Rees' Piece: "Eureka?"

Ben Rees

Ah, science, the ivory tower upon which all discourse rests its gentle chin. Thank goodness for the tremendous power and insight this miraculous tool grants us. If at this point any of my readership senses a faint sense of sarcasm, they would be genuinely mistaken. While I am not always the most serious, I believe that science possesses great value for our society, without which, things like bathing and flossing would still be taboo. (This is also not a joke; bathing was looked upon as unhealthy for centuries in Europe).

Aside from these glorious feats, science has provided mankind with a plenitude of vaccines, medical practices, chemicals and weight loss pills–yes, even Anna Nicole thinks science likes her body. Men can enlarge whatever they please and women can give birth far beyond the once dreaded biological finish line that is middle age. To quote Patton Oswalt: “We’re science! All about ’coulda, not ’shoulda.” Although through the lenses of science some seriously profound ideas come to fruition, occasionally science is misguided. There are some things science provides that are not finite or even remotely beneficial, and we as a critical race should look upon them skeptically when suggested.

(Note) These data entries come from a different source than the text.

(** C2. The interpretation printed by a run is decided by the test
    [axis_ratio > 1.1] on the ratio it printed: "Possible Astigmatism
    Detected" is printed exactly when the test holds, "No Significant
    Astigmatism" exactly when it does not.  The constant is the literal
    1.1; a ratio equal to it, or equal to 1.099, is interpreted as no
    significant astigmatism, and 1.101 as possible astigmatism. *)
Theorem classification_threshold {image : Type} (L : library image) :
  (forall r,
     In (line_ratio r) (printed (calls (analyze_astigmatism L))) ->
     (In msg_possible (printed (calls (analyze_astigmatism L)))
        <-> PyFloat.gtb r PyFloat.lit_1_1 = true) /\
     (In msg_no_significant (printed (calls (analyze_astigmatism L)))
        <-> PyFloat.gtb r PyFloat.lit_1_1 = false)) /\
  PyFloat.lit_1_1 = PyFloat.decimal 11 10 /\
  interpret (image := image) (PyFloat.decimal 11 10)
    = ([py_print msg_no_significant; py_print msg_spherical], Normal tt) /\
  interpret (image := image) (PyFloat.decimal 1099 1000)
    = ([py_print msg_no_significant; py_print msg_spherical], Normal tt) /\
  interpret (image := image) (PyFloat.decimal 1101 1000)
    = ([py_print msg_possible; py_print msg_elliptical], Normal tt).
Proof.
  split; [|repeat split; reflexivity].
  intros r. destruct (analyze_cases L) as (b & Hb & ->).
  rewrite printed_run_of.
  destruct b as [| |img|img c|img c|img c]; intros H; try (split_lines H; fail).
  cbv zeta in *.
  destruct (degenerate (fitEllipse L c)),
    (PyFloat.gtb (axis_ratio (fitEllipse L c)) PyFloat.lit_1_1) eqn:G;
    split_lines H; injection H as <-; rewrite G;
    (split;
     (split; intros X;
      [ first [reflexivity | split_lines X]
      | first [discriminate X | in_list] ])).
Qed.

Lemma classification_threshold_witness :
  In msg_no_significant
    (printed (calls (analyze_astigmatism
       (Sample.lib Sample.eye true [Sample.hexagon]
          (Sample.fit_of (PyFloat.decimal 1099 1000) (PyFloat.of_int 1)))))) /\
  In msg_possible
    (printed (calls (analyze_astigmatism
       (Sample.lib Sample.eye true [Sample.hexagon]
          (Sample.fit_of (PyFloat.of_int 1) (PyFloat.decimal 1101 1000)))))).
Proof.
  split.
  - destruct (classification_threshold
                (Sample.lib Sample.eye true [Sample.hexagon]
                   (Sample.fit_of (PyFloat.decimal 1099 1000) (PyFloat.of_int 1))))
      as [H _].
    destruct (H (PyFloat.decimal 1099 1000)) as [_ [_ Hno]]; [in_run|].
    apply Hno. reflexivity.
  - destruct (classification_threshold
                (Sample.lib Sample.eye true [Sample.hexagon]
                   (Sample.fit_of (PyFloat.of_int 1) (PyFloat.decimal 1101 1000))))
      as [H _].
    destruct (H (PyFloat.decimal 1101 1000)) as [[_ Hyes] _]; [in_run|].
    apply Hyes. reflexivity.
Defined.

(** C10. When the drawing of line 90 accepts the fitted box and the
    fit is degenerate ([min(major, minor) == 0]), the ratio that is
    printed is [float('inf')], which is above 1.1: the run prints the
    warning and then "Possible Astigmatism Detected", never the other
    interpretation. *)
Theorem degenerate_fit_reported_as_possible
    {image : Type} (L : library image) (c : contour) :
  In (cv2_fitEllipse c) (calls (analyze_astigmatism L)) ->
  ellipse_accepts (fitEllipse L c) 2 = true ->
  PyFloat.eqb (PyFloat.min (fst (axes (fitEllipse L c))) (snd (axes (fitEllipse L c))))
              (PyFloat.of_int 0) = true ->
  PyFloat.gtb PyFloat.inf PyFloat.lit_1_1 = true /\
  outcome (analyze_astigmatism L) = Normal tt /\
  In msg_minor_zero (printed (calls (analyze_astigmatism L))) /\
  In (line_ratio PyFloat.inf) (printed (calls (analyze_astigmatism L))) /\
  In msg_possible (printed (calls (analyze_astigmatism L))) /\
  ~ In msg_no_significant (printed (calls (analyze_astigmatism L))).
Proof.
  intros H Ha Hz.
  destruct (fitted_inversion L c H Ha) as (img & Hb).
  pose proof (printed_fitted L img c Hb) as Hp. cbv zeta in Hp.
  assert (Hd : degenerate (fitEllipse L c) = true) by exact Hz.
  assert (Hr : axis_ratio (fitEllipse L c) = PyFloat.inf).
  { unfold axis_ratio. unfold degenerate in Hd.
    destruct (axes (fitEllipse L c)) as [ma mi]. cbn [fst snd] in Hd.
    now rewrite Hd. }
  rewrite Hd, Hr in Hp.
  replace (PyFloat.gtb PyFloat.inf PyFloat.lit_1_1) with true in Hp by reflexivity.
  rewrite Hp, (run_taken L _ Hb).
  repeat split; try in_list.
  intros X. split_lines X.
Qed.

Lemma degenerate_fit_reported_as_possible_witness :
  In msg_possible
    (printed (calls (analyze_astigmatism
       (Sample.lib Sample.eye true [Sample.hexagon]
          (Sample.fit_of (PyFloat.of_int 0) (PyFloat.of_int 50)))))).
Proof.
  apply (degenerate_fit_reported_as_possible
           (Sample.lib Sample.eye true [Sample.hexagon]
              (Sample.fit_of (PyFloat.of_int 0) (PyFloat.of_int 50)))
           Sample.hexagon).
  - in_run.
  - reflexivity.
  - reflexivity.
Defined.

(** ** The axis lengths that are reported *)

(** What the report calls major and minor axis are the first and the
    second length of the fitted box, in the order the fitter gave them:
    only the ratio takes their maximum and minimum. *)
Lemma reported_axes_are_unordered {image : Type} (L : library image) (c : contour) :
  In (cv2_fitEllipse c) (calls (analyze_astigmatism L)) ->
  ellipse_accepts (fitEllipse L c) 2 = true ->
  In (line_major (fst (axes (fitEllipse L c))))
     (printed (calls (analyze_astigmatism L))) /\
  In (line_minor (snd (axes (fitEllipse L c))))
     (printed (calls (analyze_astigmatism L))).
Proof.
  intros H Ha. destruct (fitted_inversion L c H Ha) as (img & Hb).
  rewrite (printed_fitted L img c Hb).
  destruct (degenerate (fitEllipse L c)); split; in_list.
Qed.

(** C3. A fitted box of lengths (30, 50), the order in which OpenCV
    gives width and height, is reported as "Major Axis Length: 30" and
    "Minor Axis Length: 50": the value reported as major is below the
    value reported as minor, while the ratio of the same run is 50/30. *)
Theorem reported_major_below_reported_minor :
  let L := Sample.lib Sample.eye true [Sample.hexagon]
             (Sample.fit_of (PyFloat.of_int 30) (PyFloat.of_int 50)) in
  outcome (analyze_astigmatism L) = Normal tt /\
  In (line_major (PyFloat.of_int 30)) (printed (calls (analyze_astigmatism L))) /\
  In (line_minor (PyFloat.of_int 50)) (printed (calls (analyze_astigmatism L))) /\
  PyFloat.ltb (PyFloat.of_int 30) (PyFloat.of_int 50) = true /\
  PyFloat.leb (PyFloat.of_int 50) (PyFloat.of_int 30) = false /\
  In (line_ratio (PyFloat.decimal 50 30)) (printed (calls (analyze_astigmatism L))).
Proof.
  intros L. repeat split; try reflexivity; in_run.
Qed.

(** ** Independence of the path *)

Section SameStages.
Context {image : Type}.
Variables L1 L2 : library image.
Hypothesis HS : same_stages L1 L2.

Lemma same_edges (img : image) : edges_of L1 img = edges_of L2 img.
Proof.
  destruct HS as (Hcvt & Hblur & Hcanny & _).
  unfold edges_of. now rewrite Hcvt, Hblur, Hcanny.
Qed.

Lemma same_contours (img : image) : contours_of L1 img = contours_of L2 img.
Proof.
  destruct HS as (_ & _ & _ & Hfind & _).
  unfold contours_of. now rewrite same_edges, Hfind.
Qed.

Lemma same_scan (it : list contour) :
  forall m, scan (contourArea L1) m it = scan (contourArea L2) m it.
Proof.
  destruct HS as (_ & _ & _ & _ & Harea & _).
  induction it as [|x it IH]; intros m; simpl; [reflexivity|].
  rewrite !Harea. destruct (PyFloat.gtb _ _); apply IH.
Qed.

Lemma same_largest (img : image) :
  largest_contour L1 img = largest_contour L2 img.
Proof.
  unfold largest_contour, first_max. rewrite same_contours.
  destruct (contours_of L2 img); [reflexivity|]. now rewrite same_scan.
Qed.

Lemma same_after_load (b : branch) : after_load L1 b = after_load L2 b.
Proof.
  pose proof same_edges as He. pose proof same_contours as Hc.
  destruct HS as (Hcvt & Hblur & Hcanny & Hfind & Harea & Hfit & Hdraw).
  destruct b as [| |img|img c|img c|img c]; simpl; try reflexivity;
    unfold t_stages, t_no_contours, t_select, t_not_enough_points,
      t_report, t_fit, t_warning, t_metrics, t_show;
    rewrite ?He, ?Hc, ?Hfit; repeat rewrite Hcvt; repeat rewrite Hblur;
    repeat rewrite Hdraw; repeat rewrite Hcvt; reflexivity.
Qed.

Lemma same_branch (img : image) (b : branch) :
  image_path L1 <> "" ->
  image_path L2 <> "" ->
  imread L1 (image_path L1) = Some img ->
  imread L2 (image_path L2) = Some img ->
  taken L1 b -> taken L2 b.
Proof.
  intros Hp1 Hp2 Hi1 Hi2.
  assert (Hfit : forall c, fitEllipse L1 c = fitEllipse L2 c) by apply HS.
  destruct b as [| |img'|img' c|img' c|img' c]; simpl.
  - intros H. contradiction.
  - intros [_ H]. congruence.
  - intros (_ & H & Hc). assert (img' = img) as -> by congruence.
    rewrite <- same_contours. auto.
  - intros (_ & H & Hc & Hn). assert (img' = img) as -> by congruence.
    rewrite <- same_largest. auto.
  - intros (_ & H & Hc & Hn & Ha). assert (img' = img) as -> by congruence.
    rewrite <- same_largest, <- Hfit. auto.
  - intros (_ & H & Hc & Hn & Ha). assert (img' = img) as -> by congruence.
    rewrite <- same_largest, <- Hfit. auto.
Qed.

End SameStages.

Lemma calls_after_load {image : Type} (L : library image) (img : image) (b : branch) :
  imread L (image_path L) = Some img ->
  taken L b ->
  image_path L <> "" ->
  calls (run_of L b) = t_dialog ++ t_load L ++ after_load L b /\
  tl (printed (calls (run_of L b))) = printed (after_load L b).
Proof.
  intros Hi Hb Hp.
  destruct b as [| |img'|img' c|img' c|img' c]; simpl in Hb.
  - contradiction.
  - destruct Hb as [_ Hb]. congruence.
  - split; reflexivity.
  - split; reflexivity.
  - split; reflexivity.
  - split; reflexivity.
Qed.

(** X10. The path does not enter the results.  Two runs that decode
    the same image from different paths, with the same processing
    functions, make the same calls after the decoding, print the same
    lines after the file name (centre, axis lengths, angle, ratio and
    interpretation among them) and end the same way. *)
Theorem results_do_not_depend_on_path
    {image : Type} (L1 L2 : library image) (img : image) :
  same_stages L1 L2 ->
  askopenfilename L1 <> "" ->
  askopenfilename L2 <> "" ->
  imread L1 (askopenfilename L1) = Some img ->
  imread L2 (askopenfilename L2) = Some img ->
  outcome (analyze_astigmatism L1) = outcome (analyze_astigmatism L2) /\
  tl (printed (calls (analyze_astigmatism L1)))
    = tl (printed (calls (analyze_astigmatism L2))) /\
  exists t,
    calls (analyze_astigmatism L1) = t_dialog ++ t_load L1 ++ t /\
    calls (analyze_astigmatism L2) = t_dialog ++ t_load L2 ++ t.
Proof.
  intros HS Hp1 Hp2 Hi1 Hi2.
  destruct (some_branch_taken L1) as [b Hb1].
  pose proof (same_branch L1 L2 HS img b Hp1 Hp2 Hi1 Hi2 Hb1) as Hb2.
  rewrite (run_taken L1 b Hb1), (run_taken L2 b Hb2).
  destruct (calls_after_load L1 img b Hi1 Hb1 Hp1) as [Hc1 Ht1].
  destruct (calls_after_load L2 img b Hi2 Hb2 Hp2) as [Hc2 Ht2].
  split; [|split].
  - destruct b; reflexivity.
  - rewrite Ht1, Ht2. now rewrite (same_after_load L1 L2 HS).
  - exists (after_load L2 b). split; [|exact Hc2].
    rewrite Hc1. now rewrite (same_after_load L1 L2 HS).
Qed.

Lemma results_do_not_depend_on_path_witness :
  tl (printed (calls (analyze_astigmatism
        (Sample.lib Sample.eye true [Sample.ring; Sample.hexagon]
           (Sample.fit_of (PyFloat.of_int 30) (PyFloat.of_int 50))))))
  = tl (printed (calls (analyze_astigmatism
        (Sample.copied_to "/tmp/copy.png"
           (Sample.lib Sample.eye true [Sample.ring; Sample.hexagon]
              (Sample.fit_of (PyFloat.of_int 30) (PyFloat.of_int 50))))))).
Proof.
  apply (results_do_not_depend_on_path
           (Sample.lib Sample.eye true [Sample.ring; Sample.hexagon]
              (Sample.fit_of (PyFloat.of_int 30) (PyFloat.of_int 50)))
           (Sample.copied_to "/tmp/copy.png"
              (Sample.lib Sample.eye true [Sample.ring; Sample.hexagon]
                 (Sample.fit_of (PyFloat.of_int 30) (PyFloat.of_int 50))))
           [Sample.eye]).
  - repeat split; reflexivity.
  - discriminate.
  - discriminate.
  - reflexivity.
  - reflexivity.
Defined.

Disclaimer: science provides more fruitful objects and pursuits than most disciplines could even imagine, but as I am a cynical, pesky person unable to produce anything more intelligent than bashing a profound and productive process, I shall continue with my tear.

Let us begin with the social sciences. Even the phrase “social science” sounds misguided. There cannot be any way to completely prove social phenomena, as you have to deal with people. A lot of the time, the general populace is not a predictable group. They riot, pirate, litter and speed. Conversely, the general populace may sometimes be far too predictable. They sit, watch “Wheel of Fortune,” spend and eat–a lot. I’m no statistician, but this sounds like a hypothetical nightmare.

Also, economics is simply not science. I enjoy my fair share of market watching, but every 10 years or so the bottom falls out much to everyone’s surprise. If this happened in disciplines like chemistry, our worlds would fall apart or, more appropriately, combust. The S&P can implode and pensions will eventually rally, but if physicists found out that their predictions on inertia were wrong, humans would have some serious re-tinkering to do.

Quick thought: a side effect of the massive scientific energy spent creating rubber and plastic is the super-ball. Mull that over.

Medical science, while immensely beneficial, is simply an educated guess. For example, aspirin and its chemically similar predecessors have been used for centuries. The first patented drug called aspirin hit the market in 1897, but it was not until the 1960s that anyone actually knew how it did what it did. Fear not though, your flu shot can always prevent you from getting the … well, never mind. Also, I simply cannot understand the potential positive impact of the following: false fingernails, sea monkeys and studies showing that men can self-induce lactation.

Being ambitious is nothing to scoff at, yet when a discipline possesses as much power as science, perhaps there should be some sort of censoring mechanism in place. As Oswalt stated, just because one has the power to do certain things does not mean that one should.